Bob sees what I've done, and sees the attribution to you. He decides he likes your work, and he wants to use it too. So he follows my link to your original, only to discover a 404 Not Found. However, he's clever enough to follow my other link to your website, where it's distributed under CC BY-NC-ND.

At this point, there are two possible ways it could go.

  1. Bob wants to make something based on your work and sell it. The BY-NC-ND license disallows this. Bob says to himself "oh well, I'll just go ahead and use it under BY-SA".

    You may not want Bob to do this, but there's no way of stopping him. Unless he was incredibly stupid about it, you can't prove that he didn't get hold of your content back when it was on Stack Exchange, and has just spent a long time making his derivative. Essentially, you can't prove you didn't license it to him under BY-SA. This is a slightly iffy use case, and not entirely legally sound (though it's pretty good), but he would likely get away with it. However, if he wants to stay entirely legally correct, there's an even easier way.
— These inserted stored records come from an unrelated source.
(** * Flamenco job types with stable output directories

    A shallow embedding of the two job compilers of this repository,
    [BeFrames_BlenderPath.js] and [BeFrames_RootBased.js], and of the
    Python expressions they carry in the [eval] field of the
    [render_output_path] setting.

    Conventions of the embedding:
    - a JavaScript or Python string is a [string]; a character is one
      code unit below 256;
    - [int32] settings are [Z];
    - a [throw] is the [Throw] constructor of [result]; the job a
      compiler works on is passed in and handed back explicitly, so what
      was mutated before a [throw] stays visible;
    - the functions the Flamenco manager provides to a job compiler
      ([frameChunker], [frameCount], [formatTimestampLocal], the [path]
      module) are the fields of the class [HostRuntime]. *)

From Stdlib Require Import String Ascii List Bool Arith ZArith Lia Sorted.
From Stdlib Require Import DecimalString DecimalNat DecimalFacts.
Import ListNotations.

Open Scope list_scope.
Open Scope string_scope.

(** ** Strings *)

Module Str.

(** [has c s]: the character [c] occurs in [s]. *)
Fixpoint has (c : ascii) (s : string) : bool :=
  match s with
  | EmptyString => false
  | String d r => Ascii.eqb d c || has c r
  end.

(** [starts_with p s] is JavaScript's [s.startsWith(p)]. *)
Fixpoint starts_with (p s : string) : bool :=
  match p, s with
  | EmptyString, _ => true
  | String _ _, EmptyString => false
  | String a p', String b s' => Ascii.eqb a b && starts_with p' s'
  end.

(** [includes p s] is JavaScript's [s.includes(p)]. *)
Fixpoint includes (p s : string) : bool :=
  starts_with p s ||
  match s with
  | EmptyString => false
  | String _ r => includes p r
  end.

(** The white space and line terminators [String.prototype.trim]
    removes, among code units below 256: TAB, LF, VT, FF, CR, SP
    and NBSP. *)
Definition is_js_space (c : ascii) : bool :=
  let n := nat_of_ascii c in
  ((9 <=? n)%nat && (n <=? 13)%nat) || (n =? 32)%nat || (n =? 160)%nat.

Fixpoint trimStart (s : string) : string :=
  match s with
  | EmptyString => EmptyString
  | String c r => if is_js_space c then trimStart r else s
  end.

Fixpoint trimEnd (s : string) : string :=
  match s with
  | EmptyString => EmptyString
  | String c r =>
      match trimEnd r with
      | EmptyString => if is_js_space c then EmptyString else String c EmptyString
      | r' => String c r'
      end
  end.

Definition trim (s : string) : string := trimEnd (trimStart s).

(** [replaceAll_dash s] is [s.replaceAll("-", "..")]. *)
Fixpoint replaceAll_dash (s : string) : string :=
  match s with
  | EmptyString => EmptyString
  | String c r =>
      if Ascii.eqb c "-" then String "." (String "." (replaceAll_dash r))
      else String c (replaceAll_dash r)
  end.

(** [split_on sep s] is [s.split(sep)] for a one-character separator:
    never empty, ["a,,b"] gives three pieces. *)
Fixpoint split_on (sep : ascii) (s : string) : list string :=
  match s with
  | EmptyString => [EmptyString]
  | String c r =>
      if Ascii.eqb c sep then EmptyString :: split_on sep r
      else match split_on sep r with
           | h :: t => String c h :: t
           | [] => [String c EmptyString]
           end
  end.

(** [join sep l] is [l.join(sep)]. *)
Fixpoint join (sep : string) (l : list string) : string :=
  match l with
  | [] => EmptyString
  | [x] => x
  | x :: r => x ++ sep ++ join sep r
  end.

(** [all P s]: every character of [s] satisfies [P]. *)
Fixpoint all (P : ascii -> bool) (s : string) : bool :=
  match s with
  | EmptyString => true
  | String c r => P c && all P r
  end.

Definition is_digit (c : ascii) : bool :=
  let n := nat_of_ascii c in (48 <=? n)%nat && (n <=? 57)%nat.

End Str.

(** ** Placeholder substitution: [String.prototype.replace] with the
    pattern [/{([^}]+)}/g] *)

Module Placeholder.

(** [until_close s]: the characters of [s] before its first ["}"], and
    what follows that brace; [None] when [s] holds no ["}"]. *)
Fixpoint until_close (s : string) : option (string * string) :=
  match s with
  | EmptyString => None
  | String c r =>
      if Ascii.eqb c "}" then Some (EmptyString, r)
      else match until_close r with
           | Some (body, rest) => Some (String c body, rest)
           | None => None
           end
  end.

(** [replace_from n f s] is [s.replace(/{([^}]+)}/g, f)], searching at
    most [n] positions.  The pattern matches at a ["{"] when one or
    more characters other than ["}"] stand between it and the next
    ["}"]; the group is that text, and [f] receives the whole match
    and the group.  After a match the search goes on behind it; a
    character where the pattern does not match is copied and the
    search goes on one character further. *)
Fixpoint replace_from (n : nat) (f : string -> string -> string)
         (s : string) : string :=
  match n with
  | O => s
  | S n' =>
      match s with
      | EmptyString => EmptyString
      | String c r =>
          if Ascii.eqb c "{" then
            match until_close r with
            | Some (String k ks, rest) =>
                let key := String k ks in
                f ("{" ++ key ++ "}") key ++ replace_from n' f rest
            | _ => String c (replace_from n' f r)
            end
          else String c (replace_from n' f r)
      end
  end.

Definition replace (f : string -> string -> string) (s : string) : string :=
  replace_from (String.length s) f s.

(** The reading of the specification: every occurrence of the text
    ["{timestamp}"] is replaced by [ts], every other character is
    kept.  [skip] counts the characters of an occurrence still to be
    dropped. *)
Fixpoint spec_substitute_from (skip : nat) (ts : string) (s : string) : string :=
  match s with
  | EmptyString => EmptyString
  | String c r =>
      match skip with
      | S k => spec_substitute_from k ts r
      | O =>
          if Str.starts_with "{timestamp}" s
          then ts ++ spec_substitute_from 10 ts r
          else String c (spec_substitute_from 0 ts r)
      end
  end.

Definition spec_substitute (ts s : string) : string :=
  spec_substitute_from 0 ts s.

(** [flat_braces opened s]: no ["{"] of [s] stands between an earlier
    ["{"] and the ["}"] that follows it ([opened] tells whether a
    ["{"] is already waiting for its ["}"]). *)
Fixpoint flat_braces (opened : bool) (s : string) : bool :=
  match s with
  | EmptyString => true
  | String c r =>
      if Ascii.eqb c "{" then negb opened && flat_braces true r
      else if Ascii.eqb c "}" then flat_braces false r
      else flat_braces opened r
  end.

End Placeholder.

(** ** Results of a compilation *)

(** What a job compiler or a function of the manager throws. *)
Inductive thrown : Type :=
| ThrowString (msg : string)
| MalformedFrameRange
| InvalidChunkSize
| HostError (msg : string).

Inductive result (A : Type) : Type :=
| Ok (a : A)
| Throw (e : thrown).
Arguments Ok {A} a.
Arguments Throw {A} e.

Definition bind {A B : Type} (r : result A) (k : A -> result B) : result B :=
  match r with
  | Ok a => k a
  | Throw e => Throw e
  end.

Notation "x <- r ;; k" := (bind r (fun x => k))
  (at level 61, r at next level, right associativity).

(** A [for ... of] loop whose body may throw and pushes one element per
    round. *)
Fixpoint for_of {A B : Type} (l : list A) (body : A -> result B) : result (list B) :=
  match l with
  | [] => Ok []
  | a :: l' =>
      b <- body a ;;
      bs <- for_of l' body ;;
      Ok (b :: bs)
  end.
  2. Bob got to your work through my work. My work was created and released when the content was on Stack Exchange. You licensed that to me under BY-SA for sure, so there's no doubt my use is legal. When the license on your work changed because Stack stopped distributing it, that didn't make my work illegal because I've already got the license.

    Bob can simply use my work. I have the right to distribute that under BY-SA, and to grant him the right to do so via the license. Hence, he can make his derivative a derivative of your work in my work, if that makes sense. He attributes back to me, which attributes back to you. The license conditions are satisfied, and the lawyers can't complain.

You can dual-license under a more restrictive license if you want to - some people won't know that it was originally licensed under BY-SA, and will use it under BY-NC-ND - but just bear in mind that once licensed, always licensed.

There is not really much of a point licensing your content strictly more strict than the one you already licensed it under. For example, there is nothing you are allowed to do with CC BY-NC-ND that you're not also allowed to do with CC BY-SA. As you said, they can always pick up a copy from the alternative source under the different license.

There can be reasons to still do this. For example, if you have a blog, and you have a standard (more strict) license that applies to it, it would be convenient not to change that for a single piece that's available elsewhere as CC BY-SA. This is purely an argument of convenience, the content will still also be available under CC BY-SA when they receive it from a StackExchange site.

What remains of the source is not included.